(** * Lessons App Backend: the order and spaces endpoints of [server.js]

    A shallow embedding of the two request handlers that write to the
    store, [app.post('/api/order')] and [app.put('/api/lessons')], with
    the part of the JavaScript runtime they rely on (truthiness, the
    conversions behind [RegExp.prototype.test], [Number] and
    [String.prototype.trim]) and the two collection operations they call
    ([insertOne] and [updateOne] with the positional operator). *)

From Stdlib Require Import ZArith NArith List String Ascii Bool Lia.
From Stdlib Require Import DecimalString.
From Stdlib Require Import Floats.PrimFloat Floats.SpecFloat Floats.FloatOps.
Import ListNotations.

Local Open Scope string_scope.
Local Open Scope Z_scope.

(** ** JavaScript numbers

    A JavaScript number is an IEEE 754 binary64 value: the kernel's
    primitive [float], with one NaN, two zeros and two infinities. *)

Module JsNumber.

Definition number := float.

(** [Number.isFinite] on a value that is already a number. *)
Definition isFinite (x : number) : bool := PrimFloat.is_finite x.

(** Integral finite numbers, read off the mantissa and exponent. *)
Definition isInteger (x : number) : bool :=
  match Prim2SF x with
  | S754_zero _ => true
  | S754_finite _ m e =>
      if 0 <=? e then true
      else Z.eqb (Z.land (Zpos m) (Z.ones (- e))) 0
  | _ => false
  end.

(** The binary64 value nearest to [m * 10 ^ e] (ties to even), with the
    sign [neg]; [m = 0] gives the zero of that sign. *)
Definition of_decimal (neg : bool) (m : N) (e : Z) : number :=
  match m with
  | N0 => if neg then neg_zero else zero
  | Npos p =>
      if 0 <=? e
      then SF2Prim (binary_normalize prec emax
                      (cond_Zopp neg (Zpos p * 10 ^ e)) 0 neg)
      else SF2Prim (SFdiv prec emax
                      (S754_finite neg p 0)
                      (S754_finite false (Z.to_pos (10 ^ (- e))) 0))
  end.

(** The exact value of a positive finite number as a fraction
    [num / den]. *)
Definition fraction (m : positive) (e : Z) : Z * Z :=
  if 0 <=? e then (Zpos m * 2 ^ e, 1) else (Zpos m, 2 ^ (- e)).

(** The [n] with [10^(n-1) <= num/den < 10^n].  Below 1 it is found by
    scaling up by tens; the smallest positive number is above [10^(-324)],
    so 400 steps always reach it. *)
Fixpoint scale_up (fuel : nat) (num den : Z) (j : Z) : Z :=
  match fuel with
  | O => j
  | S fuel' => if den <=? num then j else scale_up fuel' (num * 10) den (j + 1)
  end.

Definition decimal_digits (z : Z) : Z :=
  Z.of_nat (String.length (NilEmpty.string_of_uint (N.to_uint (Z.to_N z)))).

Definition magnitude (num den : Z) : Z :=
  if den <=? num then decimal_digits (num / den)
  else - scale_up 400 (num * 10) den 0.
_ _ _ _
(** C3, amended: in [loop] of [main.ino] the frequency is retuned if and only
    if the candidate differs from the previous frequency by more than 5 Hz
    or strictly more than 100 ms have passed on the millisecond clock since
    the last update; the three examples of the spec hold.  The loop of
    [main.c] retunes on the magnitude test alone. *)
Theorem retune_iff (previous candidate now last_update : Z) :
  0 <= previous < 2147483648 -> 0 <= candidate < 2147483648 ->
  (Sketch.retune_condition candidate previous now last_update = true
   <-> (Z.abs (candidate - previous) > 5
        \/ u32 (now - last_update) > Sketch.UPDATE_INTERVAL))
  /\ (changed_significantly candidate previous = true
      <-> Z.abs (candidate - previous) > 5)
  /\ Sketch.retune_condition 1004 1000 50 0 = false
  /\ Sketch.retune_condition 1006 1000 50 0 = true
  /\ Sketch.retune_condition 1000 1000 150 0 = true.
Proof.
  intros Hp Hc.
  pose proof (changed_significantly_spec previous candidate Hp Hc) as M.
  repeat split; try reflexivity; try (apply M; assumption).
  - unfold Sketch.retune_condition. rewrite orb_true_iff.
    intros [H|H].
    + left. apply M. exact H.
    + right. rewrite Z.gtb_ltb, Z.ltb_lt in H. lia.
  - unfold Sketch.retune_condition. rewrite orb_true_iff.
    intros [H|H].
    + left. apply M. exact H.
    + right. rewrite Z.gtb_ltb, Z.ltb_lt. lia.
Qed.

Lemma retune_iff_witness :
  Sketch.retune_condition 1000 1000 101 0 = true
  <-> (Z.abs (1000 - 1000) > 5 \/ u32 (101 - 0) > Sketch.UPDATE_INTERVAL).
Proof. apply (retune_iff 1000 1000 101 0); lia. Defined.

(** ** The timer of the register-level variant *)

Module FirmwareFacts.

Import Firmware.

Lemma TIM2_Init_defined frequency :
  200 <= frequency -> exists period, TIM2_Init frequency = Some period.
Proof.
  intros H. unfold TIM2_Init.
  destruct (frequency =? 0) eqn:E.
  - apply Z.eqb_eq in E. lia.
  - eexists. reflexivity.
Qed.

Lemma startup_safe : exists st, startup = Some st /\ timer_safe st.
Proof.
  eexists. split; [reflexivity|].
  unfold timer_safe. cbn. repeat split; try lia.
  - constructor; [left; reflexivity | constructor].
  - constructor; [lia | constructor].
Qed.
_ _ _ _
WORK ORDER:
Lines wanted from the listing above: the line with "(** * Lessons" up to and including the line with "Local Open Scope string_scope.". Please write them out exactly, adding nothing else.

REPLY TO THE TASK:
(** * Lessons App Backend: the order and spaces endpoints of [server.js]

    A shallow embedding of the two request handlers that write to the
    store, [app.post('/api/order')] and [app.put('/api/lessons')], with
    the part of the JavaScript runtime they rely on (truthiness, the
    conversions behind [RegExp.prototype.test], [Number] and
    [String.prototype.trim]) and the two collection operations they call
    ([insertOne] and [updateOne] with the positional operator). *)

From Stdlib Require Import ZArith NArith List String Ascii Bool Lia.
From Stdlib Require Import DecimalString.
From Stdlib Require Import Floats.PrimFloat Floats.SpecFloat Floats.FloatOps.
Import ListNotations.

Local Open Scope string_scope.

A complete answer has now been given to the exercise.